- Information given -
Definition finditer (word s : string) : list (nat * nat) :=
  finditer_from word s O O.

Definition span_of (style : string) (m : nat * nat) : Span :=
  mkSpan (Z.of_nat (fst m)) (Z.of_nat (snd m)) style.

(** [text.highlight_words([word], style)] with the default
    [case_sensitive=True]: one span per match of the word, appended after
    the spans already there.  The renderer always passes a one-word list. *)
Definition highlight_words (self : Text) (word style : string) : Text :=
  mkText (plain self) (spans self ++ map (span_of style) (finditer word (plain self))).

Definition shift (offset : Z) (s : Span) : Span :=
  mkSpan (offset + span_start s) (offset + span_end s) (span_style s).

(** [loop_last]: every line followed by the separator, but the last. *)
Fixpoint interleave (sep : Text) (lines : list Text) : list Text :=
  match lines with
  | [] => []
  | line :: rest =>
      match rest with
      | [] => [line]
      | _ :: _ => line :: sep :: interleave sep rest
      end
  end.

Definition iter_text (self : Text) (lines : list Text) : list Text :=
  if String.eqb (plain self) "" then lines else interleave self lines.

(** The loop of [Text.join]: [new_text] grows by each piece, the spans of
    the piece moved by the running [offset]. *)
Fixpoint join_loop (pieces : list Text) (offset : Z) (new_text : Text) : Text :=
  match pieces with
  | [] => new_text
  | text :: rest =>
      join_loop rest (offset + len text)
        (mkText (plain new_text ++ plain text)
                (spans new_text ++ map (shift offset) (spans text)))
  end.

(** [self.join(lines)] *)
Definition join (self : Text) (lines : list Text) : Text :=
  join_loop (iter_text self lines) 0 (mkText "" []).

- Aim of the task -
Quote each line of the listing above exactly.

- Task response -
Definition finditer (word s : string) : list (nat * nat) :=
  finditer_from word s O O.

Definition span_of (style : string) (m : nat * nat) : Span :=
  mkSpan (Z.of_nat (fst m)) (Z.of_nat (snd m)) style.

(** [text.highlight_words([word], style)] with the default
    [case_sensitive=True]: one span per match of the word, appended after
    the spans already there.  The renderer always passes a one-word list. *)
Definition highlight_words (self : Text) (word style : string) : Text :=
  mkText (plain self) (spans self ++ map (span_of style) (finditer word (plain self))).

Definition shift (offset : Z) (s : Span) : Span :=
  mkSpan (offset + span_start s) (offset + span_end s) (span_style s).

(** [loop_last]: every line followed by the separator, but the last. *)
Fixpoint interleave (sep : Text) (lines : list Text) : list Text :=
  match lines with
  | [] => []
  | line :: rest =>
      match rest with
      | [] => [line]
      | _ :: _ => line :: sep :: interleave sep rest
      end
  end.

Definition iter_text (self : Text) (lines : list Text) : list Text :=
  if String.eqb (plain self) "" then lines else interleave self lines.

(** The loop of [Text.join]: [new_text] grows by each piece, the spans of
    the piece moved by the running [offset]. *)
Fixpoint join_loop (pieces : list Text) (offset : Z) (new_text : Text) : Text :=
  match pieces with
  | [] => new_text
  | text :: rest =>
      join_loop rest (offset + len text)
        (mkText (plain new_text ++ plain text)
                (spans new_text ++ map (shift offset) (spans text)))
  end.

(** [self.join(lines)] *)
Definition join (self : Text) (lines : list Text) : Text :=
  join_loop (iter_text self lines) 0 (mkText "" []).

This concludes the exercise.